方才他正想退场,忽然察觉一团光朝他袭来,便化出电纹抵挡,谁知那团光竟是一颗雷丸。这雷丸跟刷了浆糊似得,一黏住他就不放了,正当他欲将其吸收之时,这雷丸却弹了出去,落到了羌烙头顶,将他炸了个正着。
他找谁说理去?
也不知是谁陷害他,钟遇回头看向最有嫌疑之人。
嫌疑人素月淡然回望,“我是剑修,不擅长雷法。”
不是她,那会是谁?钟遇扫视众人,目光在伏青骨身上一顿,在对上她坦然的双眸后,随即掠开。
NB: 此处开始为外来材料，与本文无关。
(** * analyze-weight-diff.py: a shallow embedding and its properties

    The script reads a unified diff of Substrate weight files, recovers a
    before/after weight record per benchmarked function and reports the
    changes that exceed a threshold.

    Conventions of the embedding.
    - A Python [str] is a [string]; a character is a code point below 256.
    - A Python [int] is a [Z]; a Python [float] is an IEEE binary64 value,
      a [spec_float] computed with the operations of [SpecFloat] at
      precision 53 and maximal exponent 1024.
    - A [dict] is an association list in insertion order; assigning to a key
      that is present keeps its position.
    - The iteration order of a [set] of strings is not fixed by the language:
      it is a parameter ([SetOrder]) of every function that iterates a set.
    - An exception that the script does not catch is a [Raise] result.
    - [int] is taken without the interpreter's optional limit on the number
      of digits of a literal, and so is [str] of an integer. *)

From Stdlib Require Import ZArith List String Ascii Bool Lia Permutation.
From Stdlib Require Import DecimalString.
From Stdlib Require Import Floats.SpecFloat.
Import ListNotations.

Open Scope string_scope.
Open Scope list_scope.
Open Scope Z_scope.

(** ** Python values and built-ins *)

Module Py.

Inductive exn := ValueError | OverflowError.

Inductive result (A : Type) :=
| OK (a : A)
| Raise (e : exn).
Arguments OK {A} a.
Arguments Raise {A} e.

Definition bind {A B} (r : result A) (f : A -> result B) : result B :=
  match r with
  | OK a => f a
  | Raise e => Raise e
  end.

(** [str.isspace] and the class [\s] on code points below 256. *)
Definition isspace (c : ascii) : bool :=
  let n := nat_of_ascii c in
  ((9 <=? n) && (n <=? 13) || (28 <=? n) && (n <=? 32)
   || (n =? 133) || (n =? 160))%nat.

(** The class [\d]. *)
Definition isdigit (c : ascii) : bool :=
  let n := nat_of_ascii c in ((48 <=? n) && (n <=? 57))%nat.

(** The class [\w]: alphanumeric code points and the underscore. *)
Definition isword (c : ascii) : bool :=
  let n := nat_of_ascii c in
  (isdigit c
   || (65 <=? n) && (n <=? 90) || (n =? 95) || (97 <=? n) && (n <=? 122)
   || (n =? 170) || (n =? 178) || (n =? 179) || (n =? 181)
   || (n =? 185) || (n =? 186) || (188 <=? n) && (n <=? 190)
   || (192 <=? n) && (n <=? 214) || (216 <=? n) && (n <=? 246)
   || (248 <=? n))%nat.

(** The class [\S]. *)
Definition nonspace (c : ascii) : bool := negb (isspace c).

(** The class [[\d_]]. *)
Definition digit_or_underscore (c : ascii) : bool :=
  isdigit c || Ascii.eqb c "_".

Fixpoint lstrip (s : string) : string :=
  match s with
  | String c s' => if isspace c then lstrip s' else s
  | EmptyString => EmptyString
  end.

Fixpoint rstrip (s : string) : string :=
  match s with
  | String c s' =>
      match rstrip s' with
      | EmptyString => if isspace c then EmptyString else String c EmptyString
      | r => String c r
      end
  | EmptyString => EmptyString
  end.

(** [s.strip()] *)
Definition strip (s : string) : string := rstrip (lstrip s).

(** [s.startswith(p)] *)
Definition startswith (p s : string) : bool := String.prefix p s.

(** [sub in s] *)
Fixpoint contains (sub s : string) : bool :=
  String.prefix sub s
  || match s with
     | String _ s' => contains sub s'
     | EmptyString => false
     end.

(** [s.split(sep)] for a separator of one character. *)
Fixpoint split (sep : ascii) (s : string) : list string :=
  match s with
  | EmptyString => [EmptyString]
  | String c s' =>
      if Ascii.eqb c sep then EmptyString :: split sep s'
      else match split sep s' with
           | w :: ws => String c w :: ws
           | [] => [String c EmptyString]
           end
  end.

(** [s.replace(old, new)] for a non-empty [old]: the occurrences are taken
    from left to right and do not overlap.  [skip] counts the characters
    of an occurrence that are still to be dropped. *)
Fixpoint replace_from (old new : string) (skip : nat) (s : string) : string :=
  match s with
  | EmptyString => EmptyString
  | String c s' =>
      match skip with
      | S k => replace_from old new k s'
      | O =>
          if String.prefix old s
          then String.append new (replace_from old new (String.length old - 1) s')
          else String c (replace_from old new O s')
      end
  end.

Definition replace (old new s : string) : string := replace_from old new O s.

(** [parts[-1]] of a list of strings (the empty string on an empty list,
    which [split] never returns). *)
Definition last_part (parts : list string) : string := last parts EmptyString.

(** Value of a string of decimal digits, most significant first. *)
Fixpoint digits_value (acc : Z) (s : string) : Z :=
  match s with
  | EmptyString => acc
  | String c s' => digits_value (10 * acc + (Z.of_nat (nat_of_ascii c) - 48)) s'
  end.

Fixpoint all_digits (s : string) : bool :=
  match s with
  | EmptyString => true
  | String c s' => isdigit c && all_digits s'
  end.

(** [int(s)] on a string of decimal digits; the empty string is not a
    literal. *)
Definition int (s : string) : result Z :=
  match s with
  | EmptyString => Raise ValueError
  | _ => if all_digits s then OK (digits_value 0 s) else Raise ValueError
  end.

(** *** Ordered dictionaries *)

Definition dict (V : Type) := list (string * V).

Fixpoint get {V} (d : dict V) (k : string) : option V :=
  match d with
  | [] => None
  | (k', v) :: d' => if String.eqb k' k then Some v else get d' k
  end.

(** [d.get(k, dflt)] *)
Definition get_default {V} (d : dict V) (k : string) (dflt : V) : V :=
  match get d k with Some v => v | None => dflt end.

(** [d[k] = v] *)
Fixpoint set {V} (d : dict V) (k : string) (v : V) : dict V :=
  match d with
  | [] => [(k, v)]
  | (k', v') :: d' =>
      if String.eqb k' k then (k', v) :: d' else (k', v') :: set d' k v
  end.

(** [d[k].append(x)] on a [defaultdict(list)] *)
Definition append {V} (d : dict (list V)) (k : string) (x : V) : dict (list V) :=
  set d k (get_default d k [] ++ [x]).

Definition keys {V} (d : dict V) : list string := map fst d.

(** *** Iteration order of sets of strings *)

Fixpoint mem (k : string) (l : list string) : bool :=
  match l with
  | [] => false
  | x :: l' => String.eqb x k || mem k l'
  end.

(** The distinct elements of [l], by first occurrence. *)
Fixpoint distinct (seen l : list string) : list string :=
  match l with
  | [] => []
  | x :: l' => if mem x seen then distinct seen l' else x :: distinct (x :: seen) l'
  end.

(** [iter l] is the order in which a set built from the elements [l] is
    iterated: some enumeration, without repetition, of these elements. *)
Record SetOrder := {
  iter : list string -> list string;
  iter_In : forall l x, In x (iter l) <-> In x l;
  iter_NoDup : forall l, NoDup (iter l)
}.

(** *** Floats *)

Definition float := spec_float.

Definition prec : Z := 53.
Definition emax : Z := 1024.

(** [float(z)], rounded to nearest even. *)
Definition of_int (z : Z) : float := binary_normalize prec emax z 0 false.

Definition inf : float := S754_infinity false.

Definition fmul : float -> float -> float := SFmul prec emax.
Definition fabs : float -> float := SFabs.
Definition fneg : float -> float := SFopp.
Definition flt : float -> float -> bool := SFltb.
Definition feq : float -> float -> bool := SFeqb.

(** [a / b] on integers with [b] non-zero: the quotient rounded once to
    nearest even; a quotient beyond the largest float raises. *)
Definition int_truediv (a b : Z) : result float :=
  let exact z :=
    match z with
    | Z0 => S754_zero false
    | Zpos m => S754_finite false m 0
    | Zneg m => S754_finite true m 0
    end in
  match SFdiv prec emax (exact a) (exact b) with
  | S754_infinity _ => Raise OverflowError
  | q => OK q
  end.

(** *** Text of numbers *)

(** [str(z)] *)
Definition str (z : Z) : string := NilZero.string_of_int (Z.to_int z).

Definition sign_text (s : bool) : string := if s then "-" else "".

(** The number of tenths nearest to [m * 2^e], ties to the even number. *)
Definition tenths (m : positive) (e : Z) : Z :=
  let n := Zpos m * 10 in
  match e with
  | Zneg k =>
      let d := Z.pow_pos 2 k in
      let q := n / d in
      match Z.compare (2 * (n mod d)) d with
      | Lt => q
      | Gt => q + 1
      | Eq => if Z.even q then q else q + 1
      end
  | _ => n * 2 ^ e
  end.

(** [f"{x:.1f}"]: one digit after the point, correctly rounded. *)
Definition format_1f (x : float) : string :=
  match x with
  | S754_nan => "nan"
  | S754_infinity s => String.append (sign_text s) "inf"
  | S754_zero s => String.append (sign_text s) "0.0"
  | S754_finite s m e =>
      let t := tenths m e in
      String.append (sign_text s)
        (String.append (str (t / 10)) (String.append "." (str (t mod 10))))
  end.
可他刚错开,另一道审视的目光却落在了伏青骨身上。伏青骨全然不察,若无其事地替白虺擦脸,将他一张脸擦得通红。
钟遇对羌烙道:“此事钟遇百口莫辩,不过想必羌左使也明白,我没有这么做的理由。”
羌烙收回视线,眼底闪过红光,讥讽道:“你最好没有。”
钟遇眉头一挤,他什么意思?
羌烙却已转身离去。
有人道:“这羌烙性子可真好,都闹成这般了,居然忍得下去。”
“可不是,赤火宗这些年倒是收敛许多,不再如从前那般张扬。”
“说起来,也许久没见过炎烈宗主了。”
“何止炎烈,这七大仙门的掌门,多少年都没露面聚头了。”
那人压低声音,“莫不是都像澹掌门……”
“难说,难说。”
伏青骨顺着二人的话发现,药王谷一会,蓬莱一聚,确实不见各大门派掌门露面。